Depois da eliminação nas oitavas de final da Copa do Brasil diante do rival São Paulo, na última quinta-feira (14), em jogo marcado por polêmicas de arbitragem, o Palmeiras divulgou na noite desta terça-feira (19) uma nota oficial. Assinada pela presidente do clube, Leila Pereira, o Verdão diz sentir “total indignação” com o ocorrido no clássico, que foi aos pênaltis após a vitória são-paulina por 2 a 1 no tempo normal.
Além disso, Leila reforçou sua revolta com a arbitragem no Choque-Rei, especialmente com o pênalti marcado em Calleri, que contou com um erro já exposto pela CBF envolvendo o protocolo do VAR, que não avaliou se o jogador estava impedido no início da jogada. Em contato com o Globo Esporte, a presidente ratificou que usou todos os meios legais para que o clube não fosse prejudicado.
“No futebol não tem bobo. O futebol existem os honestos e desonestos. O que fizeram com o Palmeiras foi um crime. Eu espero que os culpados sejam exemplarmente punidos. É o que esperamos e o que nos resta. Aguardar”, disse a mandatária palmeirense. O clube enviou dois ofícios à CBF, que admitiu que houve um erro do árbitro de vídeo e que Calleri estava impedido no lance em que sofreu o pênalti.

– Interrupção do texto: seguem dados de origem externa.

(* ===== verification/AccessCheck.v ===== *)
(** Modes, ACLs and the operation mask of a capability:
    [PINT_get_capabilities], [check_mode] and [check_acls] of
    src/src/server/check.c.

    The object is described by the header of its attributes.  The ACL is the
    value of the key system.posix_acl_access as it is stored, a list of bytes;
    the groups of the user are a list, whose length is [num_groups].  The
    model is that of a little-endian host, where bmitoh32 is the identity. *)

From stdpp Require Import base tactics numbers list list_numbers.
From S2P Require Import Prelude Errors Wire WireTypes Security.

(** * Constants *)

Definition PVFS_ATTR_COMMON_UID : Z := 2 ^ 0.
Definition PVFS_ATTR_COMMON_GID : Z := 2 ^ 1.
Definition PVFS_ATTR_COMMON_PERM : Z := 2 ^ 2.

Definition PVFS_TYPE_DIRECTORY : Z := 4.

Definition PVFS_O_EXECUTE : Z := 2 ^ 0.
Definition PVFS_O_WRITE : Z := 2 ^ 1.
Definition PVFS_O_READ : Z := 2 ^ 2.
Definition PVFS_G_EXECUTE : Z := 2 ^ 3.
Definition PVFS_G_WRITE : Z := 2 ^ 4.
Definition PVFS_G_READ : Z := 2 ^ 5.
Definition PVFS_U_EXECUTE : Z := 2 ^ 6.
Definition PVFS_U_WRITE : Z := 2 ^ 7.
Definition PVFS_U_READ : Z := 2 ^ 8.

Definition PVFS2_ACL_USER_OBJ : Z := 1.
Definition PVFS2_ACL_USER : Z := 2.
Definition PVFS2_ACL_GROUP_OBJ : Z := 4.
Definition PVFS2_ACL_GROUP : Z := 8.
Definition PVFS2_ACL_MASK : Z := 16.
Definition PVFS2_ACL_OTHER : Z := 32.

Definition PVFS2_ACL_READ : Z := 4.
Definition PVFS2_ACL_WRITE : Z := 2.
Definition PVFS2_ACL_EXECUTE : Z := 1.

(** * [check_mode] *)

Inductive access_type := READ_ACCESS | WRITE_ACCESS | EXEC_ACCESS.

Definition user_bit (access : access_type) : Z :=
  match access with
  | READ_ACCESS => PVFS_U_READ | WRITE_ACCESS => PVFS_U_WRITE | EXEC_ACCESS => PVFS_U_EXECUTE
  end.
Definition group_bit (access : access_type) : Z :=
  match access with
  | READ_ACCESS => PVFS_G_READ | WRITE_ACCESS => PVFS_G_WRITE | EXEC_ACCESS => PVFS_G_EXECUTE
  end.
Definition other_bit (access : access_type) : Z :=
  match access with
  | READ_ACCESS => PVFS_O_READ | WRITE_ACCESS => PVFS_O_WRITE | EXEC_ACCESS => PVFS_O_EXECUTE
  end.

(** The mask says that owner, group and permissions are there. *)
Definition mode_mask (mask : Z) : bool :=
  has mask PVFS_ATTR_COMMON_UID && has mask PVFS_ATTR_COMMON_GID
  && has mask PVFS_ATTR_COMMON_PERM.

Definition check_mode (access : access_type) (userid group : Z) (attr : attr_header) : Z :=
  if negb (mode_mask (ah_mask attr)) then - PVFS_EINVAL else
  let mask := if ah_owner attr =? userid then user_bit access else other_bit access in
  let user_other_access := Z.land (ah_perms attr) mask in
  let mask := if ah_group attr =? group then group_bit access else 0 in
  let group_access := Z.land (ah_perms attr) mask in
  Z.b2z (negb (user_other_access =? 0) || negb (group_access =? 0)).

(** * [check_acls] *)

Record pvfs2_acl_entry := mk_acl_entry {
  p_tag : Z;    (* int16_t *)
  p_perm : Z;   (* uint16_t *)
  p_id : Z;     (* uint32_t *)
}.

(** [ph->p_entries[i]]: the entries follow the version, eight bytes each. *)
Definition acl_entry (buf : list Z) (i : Z) : exec pvfs2_acl_entry :=
  bs ← peek buf (4 + 8 * i) 8;
  Done (mk_acl_entry (signed 2 (little_endian_to_Z 8 (take 2 bs)))
          (little_endian_to_Z 8 (take 2 (drop 2 bs)))
          (little_endian_to_Z 8 (drop 4 bs))).

Definition grants (perm want : Z) : bool := Z.land perm want =? want.

Definition check_perm (pe : pvfs2_acl_entry) (want : Z) : Z :=
  if grants (p_perm pe) want then 0 else - PVFS_EACCES.

(** What the switch does with an entry: it goes on to the next one, with the
    flag [found], or to one of the two labels, or returns. *)
Inductive acl_verdict :=
  | Acl_next (found : bool)
  | Acl_mask
  | Acl_check_perm
  | Acl_return (ret : Z).

Definition in_groups (gid : Z) (group_array : list Z) : bool := existsb (Z.eqb gid) group_array.

Definition acl_switch (attr : attr_header) (uid : Z) (group_array : list Z) (want : Z)
    (found : bool) (pe : pvfs2_acl_entry) : acl_verdict :=
  let group gid :=
    if in_groups gid group_array then
      if grants (p_perm pe) want then Acl_mask else Acl_next true
    else Acl_next found in
  if p_tag pe =? PVFS2_ACL_USER_OBJ then
    if ah_owner attr =? uid then Acl_check_perm else Acl_next found
  else if p_tag pe =? PVFS2_ACL_USER then
    if p_id pe =? uid then Acl_mask else Acl_next found
  else if p_tag pe =? PVFS2_ACL_GROUP_OBJ then group (ah_group attr)
  else if p_tag pe =? PVFS2_ACL_GROUP then group (p_id pe)
  else if p_tag pe =? PVFS2_ACL_MASK then Acl_next found
  else if p_tag pe =? PVFS2_ACL_OTHER then
    if found then Acl_return (- PVFS_EINVAL) else Acl_check_perm
  else Acl_return (- PVFS_EINVAL).

(** [n] entries remain, [i] is the next. *)
Fixpoint acl_mask_loop (buf : list Z) (pe : pvfs2_acl_entry) (want i : Z) (n : nat) : exec Z :=
  match n with
  | O => Done (check_perm pe want)
  | S n =>
      me ← acl_entry buf i;
      if p_tag me =? PVFS2_ACL_MASK
      then Done (if grants (Z.land (p_perm pe) (p_perm me)) want then 0 else - PVFS_EACCES)
      else acl_mask_loop buf pe want (i + 1) n
  end.

Fixpoint acl_loop (buf : list Z) (attr : attr_header) (uid : Z) (group_array : list Z)
    (want : Z) (found : bool) (i : Z) (n : nat) : exec Z :=
  match n with
  | O => Done (- PVFS_EINVAL)
  | S n =>
      pe ← acl_entry buf i;
      match acl_switch attr uid group_array want found pe with
      | Acl_next found => acl_loop buf attr uid group_array want found (i + 1) n
      | Acl_mask => acl_mask_loop buf pe want (i + 1) n
      | Acl_check_perm => Done (check_perm pe want)
      | Acl_return ret => Done ret
      end
  end.

(** [acl_size] is a size_t, [count] an int. *)
Definition check_acls (acl_buf : option (list Z)) (acl_size : Z) (attr : attr_header) (uid : Z)
    (group_array : list Z) (want : Z) : exec Z :=
  match acl_buf with
  | None => Done (- PVFS_EINVAL)
  | Some buf =>
      if negb (mode_mask (ah_mask attr)) || bool_decide (group_array = []) || (acl_size =? 0)
      then Done (- PVFS_EINVAL) else
      let acl_size := u64 (acl_size - 4) in
      if negb (acl_size mod 8 =? 0) then Done (- PVFS_EINVAL) else
      let count := i32 (acl_size / 8) in
      acl_loop buf attr uid group_array want false 0 (Z.to_nat count)
  end.

(** * [PINT_get_capabilities] *)

(** Adds a bit if the test succeeded, or gives up with the test's error. *)
Definition add_mode_bit (ret bit op_mask : Z) : Z * Z :=
  if ret >? 0 then (0, Z.lor op_mask bit) else if ret <? 0 then (ret, op_mask) else (0, op_mask).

“Todos os artifícios que poderíamos usar, usamos legalmente. Não podemos mais fazer nada. O Palmeiras espera uma punição exemplar… e para mim, o que seria? A exclusão dos responsáveis deste erro grotesco do quadro da arbitragem. A impunidade é semente do próximo crime. Enquanto tiver esta sensação, vão continuar estes erros que acontecem com todos os clubes”, completou Leila Pereira.
Leila Pereira se posiciona sobre grave erro da arbitragem na Copa do Brasil.